The city of Akron is the first city in the United States to begin using a handheld monitoring device to measure algae levels in the drinking water.
The city started using the device last week to measure algae in the Lake Rockwell Reservoir, located in Kent, Akron’s primary source for drinking water. Cyanobacteria, or toxic algae, is known to be detrimental to water supplies.
The device was developed in the Netherlands by BlueLeg Monitor, and designed to quickly measure a number of factors, including the presence of algae, which has become a threat to water utilities across the country. The quick detection will provide Akron officials with more prompt responses to algae and could minimize its effects.

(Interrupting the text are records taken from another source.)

(** * llm-neofetch-plus: the hardware detection layer, embedded and verified

    Shallow embedding of [src/detectors.py] (the probes), of
    [LLMNeofetch.collect_system_info], [export] and [interactive_mode] in
    [llm_neofetch.py] and of [UIRenderer.format_size] and [center_text] in
    [src/ui.py].

    Conventions of the embedding:
    - everything the program reads from outside itself (the operating
      system, psutil, external commands, WMI, the clock) is a field of the
      record [Host], and a probe is a function of the host;
    - Python exceptions are values of the error monad [result], and a
      [try]/[except] is a [match] on the raised class;
    - a [float] is a binary64 number of [SpecFloat]; the true division of two
      [int]s rounds the exact quotient once; the builtin [float(s)] and the
      function [log] of the C library are parameters, and [math.log] on
      [int]s, its quotient and [int] of it are computed from that function;
    - the path names that exist, for the temporary file of the benchmark, are
      a finite set passed through the call;
    - a dictionary with fixed keys is a record, the snapshot of the
      collector, whose keys vary, a finite map. *)

From stdpp Require Import base numbers list strings gmap sorting.
From Stdlib Require Import Ascii SpecFloat DecimalString.

Local Open Scope Z_scope.

(** ** Exceptions and the error monad *)

(** The exception classes the detection layer can meet.  All of them derive
    from [Exception]; [FileNotFoundError] and [PermissionError] are the two
    subclasses of [OSError] that the source names, [OSError] stands for every
    other operating-system error. *)
Inductive exn : Type :=
  | TimeoutExpired
  | CalledProcessError
  | FileNotFoundError
  | PermissionError
  | OSError
  | ValueError
  | AttributeError
  | KeyError
  | ZeroDivisionError
  | OverflowError
  | IndexError
  | RuntimeError.

Global Instance exn_eq_dec : EqDecision exn.
Proof. solve_decision. Defined.

Inductive result (A : Type) : Type :=
  | Ok (a : A)
  | Raise (e : exn).
Global Arguments Ok {A} a.
Global Arguments Raise {A} e.

Global Instance result_ret : MRet result := fun A a => Ok a.

Global Instance result_bind : MBind result := fun A B k m =>
  match m with
  | Ok a => k a
  | Raise e => Raise e
  end.

Global Instance result_fmap : FMap result := fun A B f m =>
  match m with
  | Ok a => Ok (f a)
  | Raise e => Raise e
  end.

Definition is_ok {A : Type} (m : result A) : Prop := exists a, m = Ok a.

(** ** Python strings

    A [str] is a Rocq [string]; its characters are the code points below 128
    and the predicates below follow Python on them ([str.isspace],
    [str.splitlines], [str.lower], [str.isdigit]).  Code points from 128 on
    stand for non-ASCII text and are ordinary characters here. *)

Module Py.

Definition code (c : ascii) : nat := nat_of_ascii c.

(** [str.isspace] on one character: TAB, LF, VT, FF, CR, FS, GS, RS, US, SP. *)
Definition is_space (c : ascii) : bool :=
  let n := code c in
  (((9 <=? n) && (n <=? 13)) || ((28 <=? n) && (n <=? 32)))%nat.

(** Line boundaries of [str.splitlines]: LF, VT, FF, CR, FS, GS, RS. *)
Definition is_linebreak (c : ascii) : bool :=
  let n := code c in
  (((10 <=? n) && (n <=? 13)) || ((28 <=? n) && (n <=? 30)))%nat.

Definition is_lower_az (c : ascii) : bool :=
  let n := code c in ((97 <=? n) && (n <=? 122))%nat.

Definition is_decimal (c : ascii) : bool :=
  let n := code c in ((48 <=? n) && (n <=? 57))%nat.

Definition lower_char (c : ascii) : ascii :=
  let n := code c in
  if ((65 <=? n) && (n <=? 90))%nat then ascii_of_nat (n + 32) else c.

Definition is_empty (s : string) : bool :=
  match s with
  | EmptyString => true
  | String _ _ => false
  end.

(** Truth value of a [str]: non-empty. *)
Definition truthy (s : string) : bool := negb (is_empty s).

Fixpoint lstrip (s : string) : string :=
  match s with
  | EmptyString => EmptyString
  | String c r => if is_space c then lstrip r else s
  end.

Fixpoint rstrip (s : string) : string :=
  match s with
  | EmptyString => EmptyString
  | String c r =>
      let r' := rstrip r in
      if is_space c && is_empty r' then EmptyString else String c r'
  end.

(** [s.strip()] *)
Definition strip (s : string) : string := rstrip (lstrip s).

(** [s.lower()] *)
Fixpoint lower (s : string) : string :=
  match s with
  | EmptyString => EmptyString
  | String c r => String (lower_char c) (lower r)
  end.

(** [s.startswith(p)] *)
Fixpoint startswith (p s : string) : bool :=
  match p, s with
  | EmptyString, _ => true
  | String _ _, EmptyString => false
  | String a p', String b s' => Ascii.eqb a b && startswith p' s'
  end.

(** [needle in hay] *)
Fixpoint contains (needle hay : string) : bool :=
  startswith needle hay ||
  match hay with
  | EmptyString => false
  | String _ r => contains needle r
  end.

(** Adds a character in front of the first piece of a split. *)
Definition cons_first (c : ascii) (l : list string) : list string :=
  match l with
  | [] => [String c EmptyString]
  | x :: xs => String c x :: xs
  end.
(** When the loop ends, and why: the session is connected, or the
    timeout has passed; and unless it ended at once, one sleep earlier
    the session was not connected and the timeout had not passed. *)
Lemma subscriber_wait_ends fuel att start sw : forall waited waited',
  wait_for_connection fuel cfg att start waited sw = Some waited' ->
  (_connected (fst (seen_at cfg att (start + waited') sw)) = true \/
   timeout <= waited') /\
  (waited' = waited \/
   (waited + 100 <= waited' /\ waited' - 100 < timeout /\
    _connected (fst (seen_at cfg att (start + (waited' - 100)) sw)) = false)).
Proof.
  induction fuel as [|fuel IH]; intros waited waited' H; [discriminate|].
  cbn [wait_for_connection] in H.
  destruct (_ && _) eqn:C.
  - apply andb_true_iff in C as [C1 C2].
    apply negb_true_iff in C1. apply Z.ltb_lt in C2.
    apply IH in H as [Hex [->|(Hle & Hlt & Hc)]].
    + split; [exact Hex|]. right.
      replace (waited + 100 - 100) with waited by lia. auto with lia.
    + split; [exact Hex|]. right. auto with lia.
  - injection H as <-. split; [|left; reflexivity].
    apply andb_false_iff in C as [C|C].
    + left. apply negb_false_iff, C.
    + right. apply Z.ltb_ge, C.
Qed.

(** The world after a run of calls on the client. *)
Lemma calls_made l : forall w,
  foldl (fun w c => call c w) w l = {| sub := sub w; calls := calls w ++ l |}.
Proof.
  induction l as [|c l IH]; intros [sb cs]; cbn [foldl sub calls].
  - rewrite app_nil_r. reflexivity.
  - rewrite IH. cbn [call sub calls]. rewrite <- app_assoc. reflexivity.
Qed.

(** A callback other than a CONNACK whose reason code has the value 0. *)
Lemma denial_delivered att ev s w :
  (forall rc, snd ev = Connack rc -> Paho.value rc <> 0) ->
  _connected s = false ->
  let sw := deliver cfg att ev (s, w) in
  _connected (fst sw) = false /\
  calls (snd sw) = calls w /\
  alert_stats (sub (snd sw)) = alert_stats (sub w) /\
  exists r, requests (sub (snd sw)) = requests (sub w) ++ [r].
Proof.
  intros Hev Hc. cbn zeta. unfold deliver, _on_connect, _on_subscribe.
  destruct (snd ev) as [rc|].
  - destruct (Paho.value rc =? 0) eqn:R;
      [apply Z.eqb_eq in R; destruct (Hev rc eq_refl R)|].
    projections. repeat split. eexists. reflexivity.
  - projections. repeat split; auto. eexists. reflexivity.
Qed.

(** Callbacks none of which is a CONNACK whose reason code has the
    value 0. *)
Lemma denials_seen att at_ms evs : forall sw,
  Forall (fun ev => forall rc, snd ev = Connack rc -> Paho.value rc <> 0) evs ->
  _connected (fst sw) = false ->
  let sw' := foldl (fun sw ev => if fst ev <=? at_ms
                                 then deliver cfg att ev sw else sw)
                   sw evs in
  _connected (fst sw') = false /\
  calls (snd sw') = calls (snd sw) /\
  alert_stats (sub (snd sw')) = alert_stats (sub (snd sw)) /\
  exists new,
    requests (sub (snd sw')) = requests (sub (snd sw)) ++ new /\
    length new = length (List.filter (fun ev => fst ev <=? at_ms) evs).
Proof.
  induction evs as [|ev evs IH]; intros sw Hall Hc; cbn zeta.
  - cbn [foldl List.filter length]. repeat split; auto.
    exists []. rewrite app_nil_r. auto.
  - apply Forall_cons in Hall as [Hev Hall].
    cbn [foldl List.filter]. destruct (fst ev <=? at_ms) eqn:E.
    + destruct sw as [s w]. cbn [fst snd] in *.
      destruct (denial_delivered att ev s w Hev Hc) as (D1 & D2 & D3 & r & D4).
      cbn zeta in *.
      destruct (IH (deliver cfg att ev (s, w)) Hall D1)
        as (I1 & I2 & I3 & new & I4 & I5).
      cbn zeta in *. rewrite I1, I2, I3, D2, D3. repeat split.
      exists (r :: new). rewrite I4, D4, <- app_assoc.
      split; [reflexivity|]. cbn [length]. rewrite I5. reflexivity.
    + apply IH; assumption.
Qed.

(** X18: the blocking [client.connect] returns and no CONNACK whose
    reason code has the value 0 arrives, whatever else the network thread
    reports.  Then
    [connect] blocks for the whole 10 seconds, also when the broker denied
    the session at once, and returns False.  It fires no request of its
    own: the requests added are the ones of the callbacks made by then,
    one each, so that a broker that never answers leaves no trace of the
    failed attempt at all.  It has started the network loop and made no
    further call on the client. *)
Theorem X18_subscriber_connect_waits_out_the_timeout extra att s w d :
  blocking att = ConnectionTest.Returns d ->
  Forall (fun ev => forall rc, snd ev = Connack rc -> Paho.value rc <> 0)
         (events att) ->
  _connected s = false ->
  exists out,
    connect (enough_polls + extra) cfg att s w = Some out /\
    returned out = Return false /\
    is_connected (session out) = false /\
    d + timeout <= elapsed out < d + timeout + 100 /\
    calls (world out) = calls w ++ setup_calls cfg (client_id s) ++ [LoopStart] /\
    alert_stats (sub (world out)) = alert_stats (sub w) /\
    exists new,
      requests (sub (world out)) = requests (sub w) ++ new /\
      length new
      = length (List.filter (fun ev => fst ev <=? elapsed out) (events att)).
Proof.
  intros Hb Hall Hc. unfold connect. rewrite Hb.
  set (s0 := set_connect_start (Some (t0 att)) s).
  set (w1 := call LoopStart _).
  destruct (subscriber_polls_enough extra att d (s0, w1)) as [waited Hw].
  rewrite Hw.
  destruct (subscriber_wait_ends _ _ _ _ _ _ Hw) as [Hex Hprev].
  assert (Hseen : forall at_ms,
            let sw := seen_at cfg att at_ms (s0, w1) in
            _connected (fst sw) = false /\
            calls (snd sw) = calls w1 /\
            alert_stats (sub (snd sw)) = alert_stats (sub w1) /\
            exists new,
              requests (sub (snd sw)) = requests (sub w1) ++ new /\
              length new
              = length (List.filter (fun ev => fst ev <=? at_ms) (events att))).
  { intros at_ms. apply (denials_seen att at_ms (events att) (s0, w1) Hall Hc). }
  assert (Hlo : timeout <= waited).
  { destruct Hex as [Hex|Hex]; [|exact Hex].
    destruct (Hseen (d + waited)) as (Hn & _). cbn zeta in Hn. congruence. }
  assert (Hhi : waited < timeout + 100).
  { destruct Hprev as [->|(_ & Hlt & _)]; [unfold timeout in *|]; lia. }
  destruct (Hseen (d + waited)) as (S1 & S2 & S3 & new & S4 & S5).
  cbn zeta in *.
  destruct (seen_at cfg att (d + waited) (s0, w1)) as [s2 w2].
  cbn [fst snd] in *.
  eexists. split; [reflexivity|]. projections.
  unfold is_connected. rewrite S1.
  split; [reflexivity|]. split; [reflexivity|]. split; [lia|].
  subst w1. rewrite calls_made in S2, S3, S4. cbn [call calls sub] in S2, S3, S4.
  split; [rewrite S2, <- app_assoc; reflexivity|].
  split; [exact S3|].
  exists new. split; [exact S4|exact S5].
Qed.

(** Confirmations of the subscription change nothing but the requests. *)
Lemma subacks_seen att at_ms evs : forall sw,
  Forall (fun ev => snd ev = Suback) evs ->
  let sw' := foldl (fun sw ev => if fst ev <=? at_ms
                                 then deliver cfg att ev sw else sw)
                   sw evs in
  fst sw' = fst sw /\
  calls (snd sw') = calls (snd sw) /\
  exists confirmed,
    requests (sub (snd sw')) = requests (sub (snd sw)) ++ confirmed /\
    Forall (fun r => name r = "subscribe" /\
                     context r !! "topic"
                     = Some (VStr (format_topic cfg (client_id (fst sw)))))
           confirmed.
Proof.
  induction evs as [|ev evs IH]; intros sw Hall; cbn zeta.
  - cbn [foldl]. repeat split.
    exists []. rewrite app_nil_r. split; [reflexivity|constructor].
  - apply Forall_cons in Hall as [Hev Hall].
    cbn [foldl]. destruct (fst ev <=? at_ms) eqn:E; [|apply IH; assumption].
    destruct sw as [s w].
    destruct (IH (deliver cfg att ev (s, w)) Hall) as (I1 & I2 & new & I3 & I4).
    cbn zeta in *. rewrite I1, I2, I3. clear I1 I2 I3.
    unfold deliver, _on_subscribe in *. rewrite Hev in *. projections.
    cbn [fst client_id] in I4.
    repeat split. eexists. rewrite <- app_assoc. split; [reflexivity|].
    apply List.Forall_cons; [|exact I4].
    split; [reflexivity|]. apply lookup_singleton_eq.
Qed.

(** X19: the blocking [client.connect] returns, a CONNACK whose reason
    code has the value 0 reaches [_on_connect] before the polling loop
    gives up, and all the
    network thread reports after it are confirmations of the subscription.
    Then [connect] returns True at the first poll after the CONNACK, less
    than one 100 ms sleep after it.  The calls made on the client are those
    of the setup, then [loop_start()], then one
    [subscribe(topic, qos=1)] for the topic of the session's own client
    identifier.  The first request added is the successful connect, whose
    response time is the delay of the CONNACK; the others are the confirmed
    subscriptions of that topic. *)
Theorem X19_subscriber_connect_subscribes extra att s w d delay rc later :
  blocking att = ConnectionTest.Returns d ->
  events att = (delay, Connack rc) :: later -> Paho.value rc = 0 ->
  Forall (fun ev => snd ev = Suback) later ->
  _connected s = false ->
  delay < d + timeout ->
  t0 att <> 0 ->
  exists out,
    connect (enough_polls + extra) cfg att s w = Some out /\
    returned out = Return true /\
    is_connected (session out) = true /\
    Z.max d delay <= elapsed out < Z.max d delay + 100 /\
    calls (world out)
      = calls w ++ setup_calls cfg (client_id s)
          ++ [LoopStart; Subscribe (format_topic cfg (client_id s)) 1] /\
    exists r confirmed,
      requests (sub (world out)) = requests (sub w) ++ r :: confirmed /\
      request_type r = "MQTT" /\ name r = "connect" /\
      exception r = None /\ response_time r = delay /\
      Forall (fun r' => name r' = "subscribe" /\
                        context r' !! "topic"
                        = Some (VStr (format_topic cfg (client_id s))))
             confirmed.
Proof.
  intros Hb Hev Hrc Hall Hc Hdelay Hclock. unfold connect. rewrite Hb.
  set (s0 := set_connect_start (Some (t0 att)) s).
  set (w1 := call LoopStart _).
  destruct (subscriber_polls_enough extra att d (s0, w1)) as [waited Hw].
  rewrite Hw.
  destruct (subscriber_wait_ends _ _ _ _ _ _ Hw) as [Hex Hprev].
  assert (Hseen : forall at_ms,
            seen_at cfg att at_ms (s0, w1)
            = foldl (fun sw ev => if fst ev <=? at_ms
                                  then deliver cfg att ev sw else sw)
                    (if delay <=? at_ms
                     then _on_connect cfg (t0 att + delay) rc (s0, w1)
                     else (s0, w1))
                    later).
  { intros at_ms. unfold seen_at. rewrite Hev. cbn [foldl fst snd deliver].
    reflexivity. }
  assert (Hnot : forall at_ms,
            (delay <=? at_ms) = false ->
            _connected (fst (seen_at cfg att at_ms (s0, w1))) = false).
  { intros at_ms E. rewrite Hseen, E.
    destruct (subacks_seen att at_ms later (s0, w1) Hall) as (-> & _).
    exact Hc. }
  assert (Hin : (delay <=? d + waited) = true).
  { destruct (delay <=? d + waited) eqn:E; [reflexivity|].
    rewrite (Hnot _ E) in Hex. apply Z.leb_gt in E.
    destruct Hex as [?|?]; [discriminate|lia]. }
  assert (Hel : Z.max d delay <= d + waited < Z.max d delay + 100).
  { apply Z.leb_le in Hin.
    destruct Hprev as [->|(Hle & _ & Hp)]; [lia|].
    destruct (delay <=? d + (waited - 100)) eqn:E.
    - rewrite Hseen, E in Hp.
      destruct (subacks_seen att (d + (waited - 100)) later
                  (_on_connect cfg (t0 att + delay) rc (s0, w1)) Hall) as (F & _).
      cbn zeta in F. rewrite F in Hp. unfold _on_connect in Hp.
      rewrite Hrc in Hp. change (0 =? 0) with true in Hp. discriminate Hp.
    - apply Z.leb_gt in E. lia. }
  rewrite Hseen, Hin.
  destruct (subacks_seen att (d + waited) later
              (_on_connect cfg (t0 att + delay) rc (s0, w1)) Hall)
    as (F1 & F2 & confirmed & F3 & F4).
  cbn zeta in *.
  destruct (foldl _ _ later) as [s2 w2]. cbn [fst snd] in *.
  unfold _on_connect in *. rewrite Hrc in *. change (0 =? 0) with true in *.
  subst s0 w1. rewrite calls_made in *. projections. cbn [fst snd] in *.
  projections.
  eexists. split; [reflexivity|]. projections. subst s2.
  unfold is_connected. projections.
  split; [reflexivity|]. split; [reflexivity|]. split; [exact Hel|].
  split.
  { rewrite F2. projections. rewrite <- !app_assoc. reflexivity. }
  eexists _, confirmed. rewrite F3. projections. rewrite <- app_assoc.
  split; [reflexivity|]. split; [reflexivity|]. split; [reflexivity|].
  split; [reflexivity|]. split; [|exact F4].
  cbn [response_time elapsed_since].
  apply Z.eqb_neq in Hclock. rewrite Hclock. lia.
Qed.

The Ohio Environmental Protection Agency has been at the forefront of this issue and has set aggressive testing standards for algal toxins, resulting in “do not drink advisories” for a number of communities, including the one issued by the City of Toledo last summer that affected nearly 500,000 Toledo water customers. On June 15, the U.S. EPA released national drinking water health advisory standards for toxic algae.
“When we learned about the availability of this technology, we wanted to be the first utility in the country to test it,” said Jeff Bronowski, Water Supply Bureau Manager.
Bronowski also notes other city efforts toward drinking water safety:
- The City of Akron was the founding member of the Akron Global Water Alliance, a group dedicated to identifying the best available technologies to address emerging water quality issues and spur economic development by improving access to clean, high quality drinking water. The BlueLeg Monitor was identified through this group’s work.
- This past April, the Alliance hosted the 2015 U.S. Algal Toxin Conference, which brought nearly 30 expert presenters and more than 200 water professionals from around the world to Akron to educate them on the algal toxin issue.
- In addition, for nearly two years, Akron has hosted a series of quarterly water utility operator forums for the superintendents of Northeast Ohio’s water utilities, where they meet to discuss algae and other drinking water issues.
- The City of Akron also has extensive research projects underway with the City of Akron Drinking Water Laboratory, the University of Akron and the Netherlands Water Alliance.
- This year marks 100 years that the City of Akron’s Water Supply Bureau has been pumping drinking water from the Lake Rockwell reservoir. Today, the Bureau provides approximately 35 million gallons a day of drinking water to customers in the City of Akron and neighboring communities throughout Summit County.